═══ Records for this task ═══
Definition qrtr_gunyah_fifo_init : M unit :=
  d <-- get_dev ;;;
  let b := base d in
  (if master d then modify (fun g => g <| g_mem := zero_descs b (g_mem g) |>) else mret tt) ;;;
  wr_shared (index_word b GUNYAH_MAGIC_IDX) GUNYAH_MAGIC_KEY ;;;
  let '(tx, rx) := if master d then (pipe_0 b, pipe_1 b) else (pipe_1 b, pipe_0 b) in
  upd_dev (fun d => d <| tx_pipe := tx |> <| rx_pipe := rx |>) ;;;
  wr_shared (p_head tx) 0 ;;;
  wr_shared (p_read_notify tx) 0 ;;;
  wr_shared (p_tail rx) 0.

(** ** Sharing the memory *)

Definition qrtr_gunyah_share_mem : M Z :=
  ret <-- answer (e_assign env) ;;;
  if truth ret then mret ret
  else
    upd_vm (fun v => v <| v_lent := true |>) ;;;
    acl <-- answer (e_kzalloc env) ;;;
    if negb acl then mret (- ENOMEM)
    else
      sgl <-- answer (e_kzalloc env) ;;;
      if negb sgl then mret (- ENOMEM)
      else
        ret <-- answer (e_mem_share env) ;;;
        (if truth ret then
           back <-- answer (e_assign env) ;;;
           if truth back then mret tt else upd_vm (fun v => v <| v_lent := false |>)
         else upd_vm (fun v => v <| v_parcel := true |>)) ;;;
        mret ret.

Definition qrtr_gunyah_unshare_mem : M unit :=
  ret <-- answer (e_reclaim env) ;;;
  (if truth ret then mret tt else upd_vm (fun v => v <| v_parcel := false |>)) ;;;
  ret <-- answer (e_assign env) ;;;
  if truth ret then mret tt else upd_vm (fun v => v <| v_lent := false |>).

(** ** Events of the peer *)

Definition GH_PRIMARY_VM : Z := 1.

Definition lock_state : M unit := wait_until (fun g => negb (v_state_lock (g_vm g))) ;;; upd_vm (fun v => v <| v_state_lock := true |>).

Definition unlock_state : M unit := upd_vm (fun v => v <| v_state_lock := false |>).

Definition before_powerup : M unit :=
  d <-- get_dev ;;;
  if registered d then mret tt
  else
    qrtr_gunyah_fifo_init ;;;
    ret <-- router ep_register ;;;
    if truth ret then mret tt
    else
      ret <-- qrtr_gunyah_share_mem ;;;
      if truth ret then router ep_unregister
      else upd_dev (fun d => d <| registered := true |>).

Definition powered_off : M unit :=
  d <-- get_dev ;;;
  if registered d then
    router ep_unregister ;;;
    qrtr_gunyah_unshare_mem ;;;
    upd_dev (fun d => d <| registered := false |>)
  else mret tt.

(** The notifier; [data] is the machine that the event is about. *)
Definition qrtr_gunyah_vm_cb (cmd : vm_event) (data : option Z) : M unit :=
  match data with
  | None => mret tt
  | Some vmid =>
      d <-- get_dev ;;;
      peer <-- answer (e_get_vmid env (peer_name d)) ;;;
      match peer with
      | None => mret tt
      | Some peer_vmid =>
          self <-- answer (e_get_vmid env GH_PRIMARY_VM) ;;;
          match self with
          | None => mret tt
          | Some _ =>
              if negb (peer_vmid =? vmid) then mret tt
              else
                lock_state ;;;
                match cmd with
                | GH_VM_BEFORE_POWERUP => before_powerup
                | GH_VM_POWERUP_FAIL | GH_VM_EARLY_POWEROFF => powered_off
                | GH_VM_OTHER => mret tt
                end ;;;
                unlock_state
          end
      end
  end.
═══
═══ Records for this task ═══
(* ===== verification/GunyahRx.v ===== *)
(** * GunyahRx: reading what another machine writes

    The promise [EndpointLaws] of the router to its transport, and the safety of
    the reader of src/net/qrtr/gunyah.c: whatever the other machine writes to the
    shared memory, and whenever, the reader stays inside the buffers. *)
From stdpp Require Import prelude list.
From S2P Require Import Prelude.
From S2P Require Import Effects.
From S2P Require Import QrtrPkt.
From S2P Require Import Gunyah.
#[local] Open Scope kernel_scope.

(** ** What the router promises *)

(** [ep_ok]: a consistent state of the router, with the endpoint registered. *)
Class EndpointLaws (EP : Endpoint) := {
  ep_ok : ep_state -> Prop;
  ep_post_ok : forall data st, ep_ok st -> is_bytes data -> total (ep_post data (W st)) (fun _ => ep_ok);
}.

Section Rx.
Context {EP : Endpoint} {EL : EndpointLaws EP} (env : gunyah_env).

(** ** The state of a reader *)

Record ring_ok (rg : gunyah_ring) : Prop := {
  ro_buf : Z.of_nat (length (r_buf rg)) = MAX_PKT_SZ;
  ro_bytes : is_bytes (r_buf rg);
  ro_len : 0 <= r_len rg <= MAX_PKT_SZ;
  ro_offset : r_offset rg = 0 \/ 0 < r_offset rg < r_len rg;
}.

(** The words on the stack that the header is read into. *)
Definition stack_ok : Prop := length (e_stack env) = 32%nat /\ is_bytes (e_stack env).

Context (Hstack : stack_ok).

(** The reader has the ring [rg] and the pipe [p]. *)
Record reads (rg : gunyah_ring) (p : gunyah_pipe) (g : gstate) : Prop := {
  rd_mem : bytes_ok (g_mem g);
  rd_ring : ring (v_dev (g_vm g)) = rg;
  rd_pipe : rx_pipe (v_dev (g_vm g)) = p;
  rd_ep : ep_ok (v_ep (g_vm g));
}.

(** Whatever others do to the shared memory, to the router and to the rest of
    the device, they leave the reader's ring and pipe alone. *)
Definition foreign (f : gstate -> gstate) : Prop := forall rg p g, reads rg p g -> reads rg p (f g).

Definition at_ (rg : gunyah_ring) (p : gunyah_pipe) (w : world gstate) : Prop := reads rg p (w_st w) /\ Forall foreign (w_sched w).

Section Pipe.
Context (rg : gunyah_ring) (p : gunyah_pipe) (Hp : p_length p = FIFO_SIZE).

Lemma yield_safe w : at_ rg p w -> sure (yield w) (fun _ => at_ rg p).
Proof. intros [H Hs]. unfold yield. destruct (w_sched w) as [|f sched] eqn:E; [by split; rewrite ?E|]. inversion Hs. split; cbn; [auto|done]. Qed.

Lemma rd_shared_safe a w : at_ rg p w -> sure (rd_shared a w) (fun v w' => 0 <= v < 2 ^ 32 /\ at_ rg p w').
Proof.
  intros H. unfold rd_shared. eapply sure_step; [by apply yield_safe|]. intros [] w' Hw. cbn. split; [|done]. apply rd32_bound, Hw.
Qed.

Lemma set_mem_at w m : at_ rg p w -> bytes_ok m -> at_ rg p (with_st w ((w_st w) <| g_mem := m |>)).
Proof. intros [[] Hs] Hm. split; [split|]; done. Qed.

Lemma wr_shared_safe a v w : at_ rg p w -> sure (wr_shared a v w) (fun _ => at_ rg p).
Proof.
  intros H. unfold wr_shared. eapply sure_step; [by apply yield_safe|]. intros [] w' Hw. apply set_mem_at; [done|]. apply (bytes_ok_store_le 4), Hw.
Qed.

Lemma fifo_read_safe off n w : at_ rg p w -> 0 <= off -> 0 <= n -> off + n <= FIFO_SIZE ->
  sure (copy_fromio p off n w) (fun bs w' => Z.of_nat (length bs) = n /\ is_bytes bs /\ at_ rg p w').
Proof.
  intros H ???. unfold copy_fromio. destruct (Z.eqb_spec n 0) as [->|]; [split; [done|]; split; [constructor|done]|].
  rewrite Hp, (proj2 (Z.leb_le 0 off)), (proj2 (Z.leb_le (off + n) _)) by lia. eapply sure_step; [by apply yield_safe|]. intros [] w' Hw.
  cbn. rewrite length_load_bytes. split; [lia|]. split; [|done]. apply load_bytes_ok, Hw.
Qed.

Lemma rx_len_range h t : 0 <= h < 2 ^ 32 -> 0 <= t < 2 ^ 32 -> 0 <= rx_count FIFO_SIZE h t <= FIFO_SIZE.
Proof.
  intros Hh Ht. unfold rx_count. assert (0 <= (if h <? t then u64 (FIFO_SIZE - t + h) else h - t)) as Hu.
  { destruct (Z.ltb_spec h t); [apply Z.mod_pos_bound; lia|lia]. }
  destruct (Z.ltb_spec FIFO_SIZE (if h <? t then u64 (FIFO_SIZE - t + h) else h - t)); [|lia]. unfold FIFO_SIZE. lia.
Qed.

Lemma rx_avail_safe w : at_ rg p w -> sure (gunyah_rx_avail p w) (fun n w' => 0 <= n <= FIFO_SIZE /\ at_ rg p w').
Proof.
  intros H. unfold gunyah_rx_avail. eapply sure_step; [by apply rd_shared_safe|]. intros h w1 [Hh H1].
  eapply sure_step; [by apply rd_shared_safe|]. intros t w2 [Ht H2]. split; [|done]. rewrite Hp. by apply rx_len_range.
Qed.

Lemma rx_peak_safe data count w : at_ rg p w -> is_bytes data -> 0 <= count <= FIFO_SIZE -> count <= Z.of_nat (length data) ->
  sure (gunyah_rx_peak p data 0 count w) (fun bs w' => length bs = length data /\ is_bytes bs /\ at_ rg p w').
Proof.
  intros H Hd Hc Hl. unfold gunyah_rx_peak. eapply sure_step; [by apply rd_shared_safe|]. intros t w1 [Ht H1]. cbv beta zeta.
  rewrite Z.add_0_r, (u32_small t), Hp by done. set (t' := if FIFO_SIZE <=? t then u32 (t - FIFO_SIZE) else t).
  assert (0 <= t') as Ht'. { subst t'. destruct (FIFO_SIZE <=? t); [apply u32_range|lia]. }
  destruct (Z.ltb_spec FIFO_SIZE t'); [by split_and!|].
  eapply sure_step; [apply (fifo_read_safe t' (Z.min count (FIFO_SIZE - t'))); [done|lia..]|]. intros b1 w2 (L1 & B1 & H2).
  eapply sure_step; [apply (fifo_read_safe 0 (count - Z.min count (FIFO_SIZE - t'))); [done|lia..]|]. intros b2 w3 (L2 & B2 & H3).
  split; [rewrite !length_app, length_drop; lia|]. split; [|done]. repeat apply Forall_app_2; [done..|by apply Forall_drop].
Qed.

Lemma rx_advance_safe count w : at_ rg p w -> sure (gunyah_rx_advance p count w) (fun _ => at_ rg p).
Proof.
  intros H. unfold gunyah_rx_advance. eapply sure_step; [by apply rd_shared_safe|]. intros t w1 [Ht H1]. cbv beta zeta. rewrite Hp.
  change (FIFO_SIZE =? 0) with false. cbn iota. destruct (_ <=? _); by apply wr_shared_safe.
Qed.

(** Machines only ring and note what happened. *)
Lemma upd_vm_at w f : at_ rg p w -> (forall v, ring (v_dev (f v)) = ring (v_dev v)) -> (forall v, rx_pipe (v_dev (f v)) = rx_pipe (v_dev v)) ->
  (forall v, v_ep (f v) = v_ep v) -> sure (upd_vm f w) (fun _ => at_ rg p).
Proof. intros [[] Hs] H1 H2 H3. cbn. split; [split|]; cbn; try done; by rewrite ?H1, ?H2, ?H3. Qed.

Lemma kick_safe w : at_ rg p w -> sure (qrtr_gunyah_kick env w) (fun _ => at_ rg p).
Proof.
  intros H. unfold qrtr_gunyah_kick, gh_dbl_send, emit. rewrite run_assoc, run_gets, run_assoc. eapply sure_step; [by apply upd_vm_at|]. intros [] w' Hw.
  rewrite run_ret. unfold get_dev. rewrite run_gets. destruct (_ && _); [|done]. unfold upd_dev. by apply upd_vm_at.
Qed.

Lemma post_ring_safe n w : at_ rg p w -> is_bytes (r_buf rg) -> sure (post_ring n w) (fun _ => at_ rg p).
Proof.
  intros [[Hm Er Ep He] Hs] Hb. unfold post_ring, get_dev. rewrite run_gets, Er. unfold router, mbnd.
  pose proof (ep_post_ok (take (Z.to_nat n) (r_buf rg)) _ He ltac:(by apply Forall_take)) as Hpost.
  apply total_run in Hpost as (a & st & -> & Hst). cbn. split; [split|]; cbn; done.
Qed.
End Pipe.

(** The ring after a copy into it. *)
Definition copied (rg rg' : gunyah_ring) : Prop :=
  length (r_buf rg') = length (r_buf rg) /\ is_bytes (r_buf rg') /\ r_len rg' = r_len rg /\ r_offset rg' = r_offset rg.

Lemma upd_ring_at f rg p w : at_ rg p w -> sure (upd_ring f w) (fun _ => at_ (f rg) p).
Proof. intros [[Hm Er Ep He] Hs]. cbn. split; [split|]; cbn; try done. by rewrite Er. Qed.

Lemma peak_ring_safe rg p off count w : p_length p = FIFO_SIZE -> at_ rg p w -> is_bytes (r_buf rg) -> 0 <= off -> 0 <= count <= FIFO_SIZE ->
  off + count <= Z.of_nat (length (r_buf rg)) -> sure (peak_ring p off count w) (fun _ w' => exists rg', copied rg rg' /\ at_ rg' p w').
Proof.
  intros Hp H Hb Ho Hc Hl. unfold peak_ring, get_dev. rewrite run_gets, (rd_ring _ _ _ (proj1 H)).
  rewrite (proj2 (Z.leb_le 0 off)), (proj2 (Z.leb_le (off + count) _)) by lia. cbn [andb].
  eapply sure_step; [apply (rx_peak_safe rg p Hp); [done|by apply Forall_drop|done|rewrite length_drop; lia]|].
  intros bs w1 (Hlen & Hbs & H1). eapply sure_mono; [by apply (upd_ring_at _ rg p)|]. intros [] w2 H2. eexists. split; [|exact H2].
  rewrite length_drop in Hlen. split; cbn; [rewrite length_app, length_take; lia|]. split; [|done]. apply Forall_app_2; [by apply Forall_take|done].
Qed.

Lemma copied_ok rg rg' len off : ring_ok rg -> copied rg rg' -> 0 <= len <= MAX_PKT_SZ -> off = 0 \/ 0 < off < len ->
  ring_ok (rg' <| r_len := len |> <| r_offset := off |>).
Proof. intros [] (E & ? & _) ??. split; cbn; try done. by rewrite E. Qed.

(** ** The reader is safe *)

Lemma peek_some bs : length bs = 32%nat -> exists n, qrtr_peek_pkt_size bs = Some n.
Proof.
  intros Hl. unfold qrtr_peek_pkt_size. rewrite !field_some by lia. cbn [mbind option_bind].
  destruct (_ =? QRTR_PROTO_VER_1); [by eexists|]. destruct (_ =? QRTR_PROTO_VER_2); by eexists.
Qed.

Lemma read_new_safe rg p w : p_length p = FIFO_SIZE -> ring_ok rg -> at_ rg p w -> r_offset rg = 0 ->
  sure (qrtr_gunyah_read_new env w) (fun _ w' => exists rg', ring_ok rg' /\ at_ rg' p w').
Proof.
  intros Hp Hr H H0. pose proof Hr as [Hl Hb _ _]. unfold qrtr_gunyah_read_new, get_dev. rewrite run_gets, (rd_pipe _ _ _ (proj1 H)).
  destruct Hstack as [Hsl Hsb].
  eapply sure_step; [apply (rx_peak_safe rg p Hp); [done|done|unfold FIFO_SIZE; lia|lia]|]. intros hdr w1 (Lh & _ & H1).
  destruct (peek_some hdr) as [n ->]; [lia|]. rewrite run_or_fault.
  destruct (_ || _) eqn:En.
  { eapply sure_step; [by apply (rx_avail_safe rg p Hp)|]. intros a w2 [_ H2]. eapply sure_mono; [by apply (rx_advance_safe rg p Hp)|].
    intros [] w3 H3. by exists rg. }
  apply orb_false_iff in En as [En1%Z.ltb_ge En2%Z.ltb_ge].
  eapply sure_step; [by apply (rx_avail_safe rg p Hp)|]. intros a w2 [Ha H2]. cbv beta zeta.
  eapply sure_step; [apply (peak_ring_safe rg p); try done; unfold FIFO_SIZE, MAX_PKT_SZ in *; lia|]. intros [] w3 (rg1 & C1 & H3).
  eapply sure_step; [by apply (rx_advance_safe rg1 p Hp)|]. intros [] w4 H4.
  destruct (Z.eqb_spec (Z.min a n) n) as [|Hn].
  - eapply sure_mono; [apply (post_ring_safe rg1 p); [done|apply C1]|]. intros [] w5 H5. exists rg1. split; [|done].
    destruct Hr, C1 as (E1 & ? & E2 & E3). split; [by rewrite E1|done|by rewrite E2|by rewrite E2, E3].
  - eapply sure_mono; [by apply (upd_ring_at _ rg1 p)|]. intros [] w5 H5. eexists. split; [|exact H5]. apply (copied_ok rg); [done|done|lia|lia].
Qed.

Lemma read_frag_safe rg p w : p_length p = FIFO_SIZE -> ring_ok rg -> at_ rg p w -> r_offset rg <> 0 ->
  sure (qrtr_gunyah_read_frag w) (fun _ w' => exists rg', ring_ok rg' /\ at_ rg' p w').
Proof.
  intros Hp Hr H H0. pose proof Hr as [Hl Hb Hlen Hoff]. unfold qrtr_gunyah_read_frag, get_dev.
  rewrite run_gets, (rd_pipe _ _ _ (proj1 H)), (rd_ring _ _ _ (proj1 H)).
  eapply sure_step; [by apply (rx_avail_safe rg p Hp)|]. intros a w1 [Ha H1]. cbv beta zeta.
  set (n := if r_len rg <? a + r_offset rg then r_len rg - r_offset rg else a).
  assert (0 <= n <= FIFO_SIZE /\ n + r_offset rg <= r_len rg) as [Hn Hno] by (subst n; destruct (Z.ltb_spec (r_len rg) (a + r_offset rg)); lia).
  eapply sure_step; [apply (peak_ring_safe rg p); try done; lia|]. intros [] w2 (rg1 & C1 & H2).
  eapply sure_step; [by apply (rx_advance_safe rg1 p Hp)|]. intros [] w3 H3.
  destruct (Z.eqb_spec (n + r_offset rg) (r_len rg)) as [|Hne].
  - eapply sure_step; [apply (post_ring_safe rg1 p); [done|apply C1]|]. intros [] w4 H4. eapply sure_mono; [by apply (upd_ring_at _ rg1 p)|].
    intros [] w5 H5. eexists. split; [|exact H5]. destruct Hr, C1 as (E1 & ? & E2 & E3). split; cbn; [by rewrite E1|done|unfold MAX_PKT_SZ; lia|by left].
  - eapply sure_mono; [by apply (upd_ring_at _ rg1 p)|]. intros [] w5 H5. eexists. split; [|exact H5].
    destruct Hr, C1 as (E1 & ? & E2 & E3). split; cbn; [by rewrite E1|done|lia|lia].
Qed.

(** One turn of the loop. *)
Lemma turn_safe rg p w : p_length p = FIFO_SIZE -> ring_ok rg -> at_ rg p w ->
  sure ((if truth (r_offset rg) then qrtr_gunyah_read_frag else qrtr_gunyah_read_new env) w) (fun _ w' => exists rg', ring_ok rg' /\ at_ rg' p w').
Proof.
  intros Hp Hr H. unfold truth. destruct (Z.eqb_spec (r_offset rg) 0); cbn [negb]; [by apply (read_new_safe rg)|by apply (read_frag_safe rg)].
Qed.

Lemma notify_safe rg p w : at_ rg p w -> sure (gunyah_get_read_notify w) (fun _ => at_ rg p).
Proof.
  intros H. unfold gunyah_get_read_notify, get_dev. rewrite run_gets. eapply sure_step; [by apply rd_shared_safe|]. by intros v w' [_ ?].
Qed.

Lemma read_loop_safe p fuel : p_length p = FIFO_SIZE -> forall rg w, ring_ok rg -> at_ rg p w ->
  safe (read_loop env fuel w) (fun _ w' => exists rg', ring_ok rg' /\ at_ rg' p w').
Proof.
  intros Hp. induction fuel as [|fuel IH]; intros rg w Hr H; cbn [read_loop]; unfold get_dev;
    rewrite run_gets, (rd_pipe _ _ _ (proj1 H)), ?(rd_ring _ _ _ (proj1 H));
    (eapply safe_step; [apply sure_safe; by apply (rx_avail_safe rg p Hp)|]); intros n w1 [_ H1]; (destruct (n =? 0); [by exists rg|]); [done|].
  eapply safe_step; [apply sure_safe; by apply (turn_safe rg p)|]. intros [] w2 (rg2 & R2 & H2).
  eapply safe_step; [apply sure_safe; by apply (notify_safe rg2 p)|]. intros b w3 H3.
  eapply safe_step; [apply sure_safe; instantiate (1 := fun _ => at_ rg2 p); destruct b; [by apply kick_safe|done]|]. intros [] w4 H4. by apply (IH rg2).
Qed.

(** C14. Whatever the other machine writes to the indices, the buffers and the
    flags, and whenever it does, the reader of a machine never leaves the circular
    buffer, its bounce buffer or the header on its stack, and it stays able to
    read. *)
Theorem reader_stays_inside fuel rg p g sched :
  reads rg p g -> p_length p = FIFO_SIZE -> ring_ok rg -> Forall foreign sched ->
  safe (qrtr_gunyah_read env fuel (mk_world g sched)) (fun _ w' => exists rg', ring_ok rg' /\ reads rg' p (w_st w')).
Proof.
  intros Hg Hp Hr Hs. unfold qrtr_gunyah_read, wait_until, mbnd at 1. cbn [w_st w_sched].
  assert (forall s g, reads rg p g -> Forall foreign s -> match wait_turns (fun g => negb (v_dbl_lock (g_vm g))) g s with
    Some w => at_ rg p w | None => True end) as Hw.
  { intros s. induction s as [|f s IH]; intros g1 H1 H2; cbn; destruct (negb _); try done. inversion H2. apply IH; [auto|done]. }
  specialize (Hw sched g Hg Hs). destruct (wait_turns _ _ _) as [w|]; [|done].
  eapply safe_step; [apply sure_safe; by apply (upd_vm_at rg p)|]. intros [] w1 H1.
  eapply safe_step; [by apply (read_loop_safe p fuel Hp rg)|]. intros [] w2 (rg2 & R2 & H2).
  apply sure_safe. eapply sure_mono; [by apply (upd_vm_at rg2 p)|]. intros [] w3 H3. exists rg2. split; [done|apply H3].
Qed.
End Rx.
═══
* **About this task**: Once you find the string "subst" in a line of the records, copy that line.

* **Response area**:
  assert (0 <= t') as Ht'. { subst t'. destruct (FIFO_SIZE <=? t); [apply u32_range|lia]. }
  assert (0 <= n <= FIFO_SIZE /\ n + r_offset rg <= r_len rg) as [Hn Hno] by (subst n; destruct (Z.ltb_spec (r_len rg) (a + r_offset rg)); lia).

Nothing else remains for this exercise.